Four of the five defendants at the pretrial hearing made no allegation that they had been coerced or told what to say. The court rejected the fifth defendant’s charges that he was coerced and fed a story. The claims by all of the defendants that confessions were extracted under police pressure came only after they consulted civil attorneys.


• Exoneration. The 2002 court order vacating the defendants’ convictions did not exonerate them. They were granted new trials, at which they could present “newly discovered evidence,” consisting solely of the uncorroborated claim of a psychotic killer/rapist that he acted all by himself. This claim could then be subjected to cross examination. But the defendants had served their sentences, no trials were held, and the killer’s claim was never tested.

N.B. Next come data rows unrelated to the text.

(** *** Options that set an rlimit *)

(** An rlimit option either is fatal, exactly when [cmdlineParseRLimit] is
    for its resource and unit, or stores the parsed value in the field of
    its resource and leaves every other rlimit, the clone flags, the roster,
    the cap and the time limit as they were. *)
Theorem rlimit_option_sets_only_its_field
    (env : rlimit_env) (res : rlimit_resource) (optarg : string)
    (c : nsjconf_t) :
  match cmdlineParse_case env (rlimit_option_code res) optarg c with
  | Some (Ok c') =>
      cmdlineParseRLimit env res optarg (rlimit_unit res) = Ok (rl_field res c')
      /\ (forall res', res' <> res -> rl_field res' c' = rl_field res' c)
      /\ clone_flags c' = clone_flags c
      /\ pids c' = pids c
      /\ max_conns_per_ip c' = max_conns_per_ip c
      /\ tlimit c' = tlimit c
  | Some (Fatal why) =>
      cmdlineParseRLimit env res optarg (rlimit_unit res) = Fatal why
  | None => False
  end.
Proof.
  destruct res; unfold cmdlineParse_case, rlimit_option_code, rlimit_unit, MB;
    cbn [Z.eqb Pos.eqb];
    match goal with
    | |- context [cmdlineParseRLimit ?e ?r ?o ?m] =>
        destruct (cmdlineParseRLimit e r o m) as [v|why]
    end; cbn [on_ok]; try reflexivity;
    (split; [reflexivity|]); (split; [|repeat split]);
    intros res' N; destruct res'; try reflexivity; contradiction.
Qed.

(** *** Numerals in C notation *)

Lemma radix_from_ge base s : forall acc,
  1 <= base -> 0 <= acc -> string_forallb isdigit s = true ->
  acc <= radix_from base acc s.
Proof.
  induction s as [|ch s IH]; intros acc Hb Hacc Hs; cbn in *; [lia|].
  apply andb_true_iff in Hs. destruct Hs as [Hc Hs].
  apply isdigit_range in Hc.
  specialize (IH (acc * base + (code ch - 48)) Hb ltac:(nia) Hs). nia.
Qed.

Lemma digit_in_decimal_digit base ch :
  isdigit ch = true -> code ch - 48 < base ->
  digit_in base ch = Some (code ch - 48).
Proof.
  intros H Hlt. apply isdigit_range in H. unfold digit_in, digit_value.
  replace (48 <=? code ch) with true by (symmetry; apply Z.leb_le; lia).
  replace (code ch <=? 57) with true by (symmetry; apply Z.leb_le; lia).
  cbn [andb]. replace (code ch - 48 <? base) with true; [reflexivity|].
  symmetry. apply Z.ltb_lt. lia.
Qed.

(** On a run of decimal digits that are digits of the radix and whose
    value fits, the digit loop of [strtoul] computes the value. *)
Lemma strtoul_digits_radix base s : forall acc,
  1 <= base -> 0 <= acc ->
  string_forallb (fun ch => isdigit ch && (code ch - 48 <? base)) s = true ->
  radix_from base acc s <= ULONG_MAX ->
  strtoul_digits base s acc false = (radix_from base acc s, false).
Proof.
  induction s as [|ch s IH]; intros acc Hb Hacc Hs Hfit; [reflexivity|].
  cbn [string_forallb] in Hs. apply andb_true_iff in Hs. destruct Hs as [Hc Hs].
  apply andb_true_iff in Hc. destruct Hc as [Hd Hlt]. apply Z.ltb_lt in Hlt.
  cbn [strtoul_digits radix_from] in *.
  rewrite (digit_in_decimal_digit _ _ Hd Hlt).
  pose proof (proj1 (isdigit_range ch) Hd) as Hr.
  assert (Hs' : string_forallb isdigit s = true).
  { apply string_forallb_forall. intros a Ha.
    pose proof (proj1 (string_forallb_forall _ _) Hs a Ha) as Q.
    now apply andb_true_iff in Q. }
  pose proof (radix_from_ge base s (acc * base + (code ch - 48)) Hb ltac:(nia) Hs').
  match goal with |- context [?a >? ?b] => destruct (a >? b) eqn:E end.
  - exfalso. apply Z.gtb_lt in E. lia.
  - apply IH; [assumption|nia|assumption|assumption].
Qed.

Lemma first_digit_not_word ch s (w : string) :
  isdigit ch = true ->
  match w with
  | String y _ => isdigit (tolower y) = false
  | EmptyString => True
  end ->
  (strcasecmp (String ch s) w =? 0) = false.
Proof.
  intros Hd Hw. destruct w as [|y w]; cbn [strcasecmp].
  - rewrite (isdigit_tolower _ Hd). apply isdigit_range in Hd.
    apply Z.eqb_neq. lia.
  - rewrite (isdigit_tolower _ Hd).
    destruct (code ch =? code (tolower y)) eqn:E.
    + apply Z.eqb_eq, code_inj in E. congruence.
    + apply Z.eqb_neq in E. apply Z.eqb_neq. lia.
Qed.

Lemma octal_digit_facts ch :
  is_octal_digit ch = true ->
  isdigit ch = true /\ code ch - 48 < 8 /\ is_x ch = false
  /\ isspace ch = false /\ (code ch =? 45) = false /\ (code ch =? 43) = false.
Proof.
  unfold is_octal_digit, isdigit, is_x, isspace. intros H.
  apply andb_true_iff in H. destruct H as [H1 H2]. apply Z.leb_le in H1, H2.
  repeat split.
  - apply andb_true_iff. split; apply Z.leb_le; lia.
  - lia.
  - apply orb_false_iff. split; apply Z.eqb_neq; lia.
  - apply orb_false_iff. split; [apply Z.eqb_neq; lia|].
    apply andb_false_iff. right. apply Z.leb_gt. lia.
  - apply Z.eqb_neq. lia.
  - apply Z.eqb_neq. lia.
Qed.

Lemma strtoul0_octal s errno :
  octal_numeral s = true -> radix_from 8 0 s <= ULONG_MAX ->
  strtoul0 s errno = (radix_from 8 0 s, errno).
Proof.
  destruct s as [|z t]; [discriminate|]. unfold octal_numeral.
  intros H Hfit. apply andb_true_iff in H. destruct H as [Hz Ht].
  assert (Oz : is_octal_digit z = true).
  { apply Z.eqb_eq in Hz. unfold is_octal_digit. rewrite Hz. reflexivity. }
  destruct (octal_digit_facts z Oz) as [_ [_ [_ [Sz [Mz Pz]]]]].
  assert (All : string_forallb (fun ch => isdigit ch && (code ch - 48 <? 8))
                  (String z t) = true).
  { apply string_forallb_forall. intros a Ha.
    assert (Oa : is_octal_digit a = true).
    { destruct Ha as [<-|Ha]; [assumption|].
      exact (proj1 (string_forallb_forall _ _) Ht a Ha). }
    destruct (octal_digit_facts a Oa) as [Da [La _]].
    rewrite Da. apply Z.ltb_lt. exact La. }
  assert (D : strtoul_unsigned0 (String z t) = (radix_from 8 0 (String z t), false)).
  { unfold strtoul_unsigned0. rewrite Hz.
    destruct t as [|x [|h t']];
      try (apply strtoul_digits_radix; (lia || assumption)).
    assert (Ox : is_octal_digit x = true).
    { cbn [string_forallb] in Ht. now apply andb_true_iff in Ht. }
    destruct (octal_digit_facts x Ox) as [_ [_ [Xx _]]]. rewrite Xx.
    apply strtoul_digits_radix; (lia || assumption). }
  unfold strtoul0. cbn [skip_space]. rewrite Sz, Mz, Pz, D. reflexivity.
Qed.

Lemma strtoul0_hex s errno :
  hex_numeral s = true -> radix_from 16 0 (hex_digits s) <= ULONG_MAX ->
  strtoul0 s errno = (radix_from 16 0 (hex_digits s), errno).
Proof.
  destruct s as [|z [|x [|h t]]]; try discriminate. unfold hex_numeral.
  cbn [hex_digits]. intros H Hfit.
  apply andb_true_iff in H. destruct H as [H Hd].
  apply andb_true_iff in H. destruct H as [Hz Hx].
  assert (Oz : is_octal_digit z = true).
  { apply Z.eqb_eq in Hz. unfold is_octal_digit. rewrite Hz. reflexivity. }
  destruct (octal_digit_facts z Oz) as [_ [_ [_ [Sz [Mz Pz]]]]].
  assert (All : string_forallb (fun ch => isdigit ch && (code ch - 48 <? 16))
                  (String h t) = true).
  { apply string_forallb_forall. intros a Ha.
    pose proof (proj1 (string_forallb_forall _ _) Hd a Ha) as Da.
    rewrite Da. apply isdigit_range in Da. apply Z.ltb_lt. lia. }
  assert (Dh : isdigit h = true).
  { cbn [string_forallb] in Hd. now apply andb_true_iff in Hd. }
  unfold strtoul0. cbn [skip_space]. rewrite Sz, Mz, Pz.
  unfold strtoul_unsigned0. rewrite Hz. unfold is_x. rewrite Hx. cbn [orb].
  rewrite (digit_in_decimal_digit 16 h Dh)
    by (apply isdigit_range in Dh; lia).
  rewrite strtoul_digits_radix by (lia || assumption). reflexivity.
Qed.

Lemma forallb_weaken (f g : ascii -> bool) s :
  (forall ch, f ch = true -> g ch = true) ->
  string_forallb f s = true -> string_forallb g s = true.
Proof.
  intros H F. apply string_forallb_forall. intros a Ha.
  apply H. exact (proj1 (string_forallb_forall _ _) F a Ha).
Qed.

(** The common end of the numeral cases of [cmdlineParseRLimit]. *)
Lemma cmdlineParseRLimit_numeral env res z t mul cur v :
  getrlimit env res = Some cur ->
  isdigit z = true ->
  string_forallb digit_or_x (String z t) = true ->
  strtoul0 (String z t) (errno_in env) = (v, errno_in env) ->
  0 <= v * mul < ULONG_MAX ->
  cmdlineParseRLimit env res (String z t) mul = Ok (v * mul).
Proof.
  intros G Dz Hn Hv Hfit. unfold cmdlineParseRLimit. rewrite G.
  rewrite !(first_digit_not_word z t) by (assumption || reflexivity).
  rewrite cmdlineIsANumber_forallb, Hn. cbn [negb]. rewrite Hv.
  rewrite u64_small by (unfold ULONG_MAX in *; lia).
  replace (v * mul =? ULONG_MAX) with false by (symmetry; apply Z.eqb_neq; lia).
  reflexivity.
Qed.

(** Rlimit values are read as C numerals: with a leading 0 the digits are
    octal, with a leading 0x they are hexadecimal (decimal digits only: a
    letter a-f is rejected by the character test), and the value, not the
    decimal reading of the digits, is multiplied by the unit. *)
Theorem cmdlineParseRLimit_reads_octal_and_hex
    (env : rlimit_env) (res : rlimit_resource) (optarg : string) (mul : Z)
    (cur : rlimit) :
  getrlimit env res = Some cur ->
  1 <= mul ->
  (octal_numeral optarg = true ->
   radix_from 8 0 optarg * mul < ULONG_MAX ->
   cmdlineParseRLimit env res optarg mul = Ok (radix_from 8 0 optarg * mul))
  /\ (hex_numeral optarg = true ->
      radix_from 16 0 (hex_digits optarg) * mul < ULONG_MAX ->
      cmdlineParseRLimit env res optarg mul
      = Ok (radix_from 16 0 (hex_digits optarg) * mul)).
Proof.
  intros G Hmul. split.
  - intros Ho Hfit. destruct optarg as [|z t]; [discriminate|].
    pose proof Ho as Ho'. unfold octal_numeral in Ho'.
    apply andb_true_iff in Ho'. destruct Ho' as [Hz Ht].
    assert (Oz : is_octal_digit z = true).
    { apply Z.eqb_eq in Hz. unfold is_octal_digit. rewrite Hz. reflexivity. }
    assert (Hall : string_forallb is_octal_digit (String z t) = true).
    { cbn [string_forallb]. now rewrite Oz. }
    assert (Hd : string_forallb isdigit (String z t) = true).
    { revert Hall. apply forallb_weaken. intros ch H.
      apply (octal_digit_facts ch H). }
    pose proof (radix_from_ge 8 (String z t) 0 ltac:(lia) ltac:(lia) Hd) as Hge.
    apply cmdlineParseRLimit_numeral with (cur := cur); try assumption.
    + apply (octal_digit_facts z Oz).
    + revert Hd. apply forallb_weaken. intros ch H.
      unfold digit_or_x. now rewrite H.
    + apply strtoul0_octal; [assumption|nia].
    + nia.
  - intros Hh Hfit. destruct optarg as [|z [|x [|h t]]]; try discriminate.
    cbn [hex_digits] in *.
    pose proof Hh as Hh'. unfold hex_numeral in Hh'.
    apply andb_true_iff in Hh'. destruct Hh' as [H Hd].
    apply andb_true_iff in H. destruct H as [Hz Hx].
    assert (Oz : is_octal_digit z = true).
    { apply Z.eqb_eq in Hz. unfold is_octal_digit. rewrite Hz. reflexivity. }
    pose proof (radix_from_ge 16 (String h t) 0 ltac:(lia) ltac:(lia) Hd) as Hge.
    apply cmdlineParseRLimit_numeral with (cur := cur); try assumption.
    + apply (octal_digit_facts z Oz).
    + change (digit_or_x z
              && (digit_or_x x && string_forallb digit_or_x (String h t)) = true).
      apply andb_true_iff. split.
      { unfold digit_or_x. now rewrite (proj1 (octal_digit_facts z Oz)). }
      apply andb_true_iff. split.
      { unfold digit_or_x. now rewrite Hx, orb_true_r. }
      revert Hd. apply forallb_weaken. intros ch H0.
      unfold digit_or_x. now rewrite H0.
    + apply (strtoul0_hex (String z (String x (String h t)))); [assumption|].
      cbn [hex_digits]. nia.
    + nia.
Qed.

The panel’s report to Police Commissioner Kelly in 2003 suggested that it was “probable” that the defendants participated only in a preliminary “hit and run” attack on the jogger, similar to the other assaults for which they had been convicted. If that theory is correct, it seems clear that they served excessive prison terms. Others, pleading guilty to such offenses occurring on the same night, served two to three years, not six or 13.

Perhaps it is fair, though not required as a matter of law, to compensate the defendants for their extra prison time. But some thought should also be given to the blameless police officers and assistant district attorneys who, as a result of a well-orchestrated publicity campaign, have been subjected to public vilification, anonymous death threats and petitions calling for them to be fired.

The public outcry has been fueled by a documentary, “The Central Park Five,” produced by acclaimed filmmaker Ken Burns and his daughter, Sarah. The film’s genesis was her college thesis and makes no pretense of objectivity. It is a montage of interview clips of the five defendants, backed by their supporters, urging that they are innocent of all wrongdoing and that their incriminating statements were the result of police misconduct.